The name derives from the FAA identifier of the field where the team originated. Naper Aero Club (LL-10) is located in the western suburbs of Chicago. It is an airport community, with 100 homes connected to its two runways via taxiways behind the homes. The original flying club (Mentor Flyers, Inc.) which spawned the Lima Lima team is still based at LL-10, but the founding members who lived there have since moved on, and the team is now a truly national team, with members in Illinois, Ohio, California, and Florida.

The Lima Lima Flight Team flies the Beechcraft T-34 Mentor. The Lima Lima Flight Team flies a civilianized and much-improved version of the original Mentor, with modern avionics and more powerful engines.

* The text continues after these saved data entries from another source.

(** * node-mongo: a shallow embedding of [Collection] and [Database]

    The repository wraps the MongoDB driver in two classes.  [Collection]
    offers CRUD helpers with logging and two filter passes
    ([processFilter], [sanitizeFilter]); [Database] connects, discovers the
    existing collections and creates the requested ones.

    The embedding keeps the shape of the JavaScript:
    - JavaScript values are a tree ([value]); an object is the list of its
      own enumerable properties in [for..in] order (a JavaScript object
      holds each key once; where a statement needs it, it says [NoDup]);
    - a method that mutates its argument in place returns the state in
      which it leaves that argument (filters are built per call and are
      trees: no two properties share a sub-object);
    - an [async] method is a computation in the monad [M]: it threads the
      state of the remote store, appends to the trace of logger and driver
      calls, and settles as [Ok v] (resolved) or [Throw e] (rejected);
    - the driver ([mongodb]) is not part of the repository: it is an
      interface (type classes [Bson], [NativeCollection], [MongoClient]),
      and every theorem holds for all its implementations. *)

From Stdlib Require Import ZArith String Ascii DecimalString.
From stdpp Require Import base option list strings gmap.

Open Scope string_scope.
Open Scope list_scope.
Open Scope nat_scope.
Set Warnings "-register-all".

(** ** JavaScript values *)

Inductive value : Type :=
| VUndef
| VNull
| VBool (b : bool)
| VNum (n : Z)
| VStr (s : string)
| VOid (id : string)                    (* an instance of Mongo.ObjectID *)
| VArr (elems : list value)
| VObj (props : list (string * value)).

(** Induction on values, with the hypothesis for every element of an
    array and every property of an object. *)
Section ValueInd.
Variable P : value → Prop.
Hypothesis Hundef : P VUndef.
Hypothesis Hnull : P VNull.
Hypothesis Hbool : ∀ b, P (VBool b).
Hypothesis Hnum : ∀ n, P (VNum n).
Hypothesis Hstr : ∀ s, P (VStr s).
Hypothesis Hoid : ∀ id, P (VOid id).
Hypothesis Harr : ∀ l, Forall P l → P (VArr l).
Hypothesis Hobj : ∀ kvs, Forall (fun p => P p.2) kvs → P (VObj kvs).

Fixpoint value_ind' (v : value) : P v :=
  match v with
  | VUndef => Hundef
  | VNull => Hnull
  | VBool b => Hbool b
  | VNum n => Hnum n
  | VStr s => Hstr s
  | VOid id => Hoid id
  | VArr l =>
      Harr l ((fix all (l : list value) : Forall P l :=
                 match l with
                 | [] => List.Forall_nil P
                 | x :: l' => List.Forall_cons P x l' (value_ind' x) (all l')
                 end) l)
  | VObj kvs =>
      Hobj kvs
        ((fix all (kvs : list (string * value))
            : Forall (fun p => P p.2) kvs :=
            match kvs with
            | [] => List.Forall_nil _
            | p :: kvs' =>
                List.Forall_cons (fun p => P p.2) p kvs' (value_ind' p.2)
                  (all kvs')
            end) kvs)
  end.
End ValueInd.

(** Errors that a call can throw, after the taxonomy of the
    specification. *)
Inductive error : Type :=
| InvalidIdentifierFormat (arg : value) (* thrown by new Mongo.ObjectID *)
| OperationFailure (msg : string)       (* a driver call rejected *)
| ConnectionFailure (msg : string)
| TypeError (msg : string).

Inductive result (A : Type) : Type :=
| Ok (a : A)
| Throw (e : error).
Arguments Ok {A} a.
Arguments Throw {A} e.

Inductive jstype := TUndefined | TObject | TBoolean | TNumber | TString.

Definition typeof (v : value) : jstype :=
  match v with
  | VUndef => TUndefined
  | VNull => TObject
  | VBool _ => TBoolean
  | VNum _ => TNumber
  | VStr _ => TString
  | VOid _ | VArr _ | VObj _ => TObject
  end.

Definition isArray (v : value) : bool :=
  match v with VArr _ => true | _ => false end.

(** Truthiness of a value, as tested by [if (x)]. *)
Definition truthy (v : value) : bool :=
  match v with
  | VUndef | VNull => false
  | VBool b => b
  | VNum n => negb (n =? 0)%Z
  | VStr s => negb (String.eqb s "")
  | VOid _ | VArr _ | VObj _ => true
  end.

(** Property keys: a name, or an array index. *)
Inductive key := Name (s : string) | Index (i : nat).

Definition key_eqb (a b : key) : bool :=
  match a, b with
  | Name s, Name t => String.eqb s t
  | Index i, Index j => Nat.eqb i j
  | _, _ => false
  end.

Module Assoc.
(** Own properties of an object, in enumeration order. *)

Fixpoint get (k : string) (kvs : list (string * value)) : option value :=
  match kvs with
  | [] => None
  | (k', v) :: rest => if String.eqb k' k then Some v else get k rest
  end.

(** [o[k] = x]: overwrite the property where it stands, or append it. *)
Fixpoint set (k : string) (x : value) (kvs : list (string * value))
  : list (string * value) :=
  match kvs with
  | [] => [(k, x)]
  | (k', v) :: rest =>
      if String.eqb k' k then (k, x) :: rest else (k', v) :: set k x rest
  end.

(** [delete o[k]]. *)
Fixpoint remove (k : string) (kvs : list (string * value))
  : list (string * value) :=
  match kvs with
  | [] => []
  | (k', v) :: rest =>
      if String.eqb k' k then remove k rest else (k', v) :: remove k rest
  end.
End Assoc.

(** The keys visited by [for (k in v)].  An ObjectID instance has no
    array-valued property and no property named [_id]; the loops below act
    on nothing else, so it is enumerated as having no keys. *)
Definition enumerate (v : value) : list key :=
  match v with
  | VObj kvs => Name <$> kvs.*1
  | VArr l => Index <$> seq 0 (length l)
  | VStr s => Index <$> seq 0 (String.length s)
  | _ => []
  end.

(** [v[k]] *)
Definition get (v : value) (k : key) : value :=
  match v, k with
  | VObj kvs, Name s => default VUndef (Assoc.get s kvs)
  | VArr l, Index i => default VUndef (l !! i)
  | VStr s, Index i =>
      match String.get i s with
      | Some c => VStr (String c EmptyString)
      | None => VUndef
      end
  | _, _ => VUndef
  end.

(** The state of [v] after [v[k] = x].  An array written past its end
    grows, the gap reading [undefined]; a write to a primitive is lost. *)
Definition set (v : value) (k : key) (x : value) : value :=
  match v, k with
  | VObj kvs, Name s => VObj (Assoc.set s x kvs)
  | VArr l, Index i =>
      if decide (i < length l)%nat then VArr (<[i := x]> l)
      else VArr (l ++ replicate (i - length l) VUndef ++ [x])
  | _, _ => v
  end.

The military recognizes different levels of formation skills, from basic tactical formation flying to the air show performances of the Blue Angels and Thunderbirds. Lima Lima has evolved in the same way. Charter members of the team were at the forefront of the civilian formation certification program instituted by the T-34 Association in 1983, and eventually adopted by all civilian warbird organizations. The skills developed in this program have been expanded to include a series of formation maneuvers which mirror those of the jet teams.

The Lima Lima Flight Team demonstration showcases the full range of the T-34 performance envelope. Though the T-34 is much slower than the jets flown by military teams, the turn rates are over double those of the F-16 and F/A-18. The result is a performance which has no “dead time”. There is smoke and action in front of spectators for the entire 20 minute demonstration.

The Lima Lima Flight Team celebrates its 19th year of professional air show performances in 2006. In that time, the team has traveled from coast-to-coast and border-to-border and beyond, performing in Alaska, Mexico, and the Dominican Republic. The 2006 team is made up of professional airline pilots, retired military pilots, medical professionals, and successful businessmen. This eclectic mix of personnel provides a unique team personality.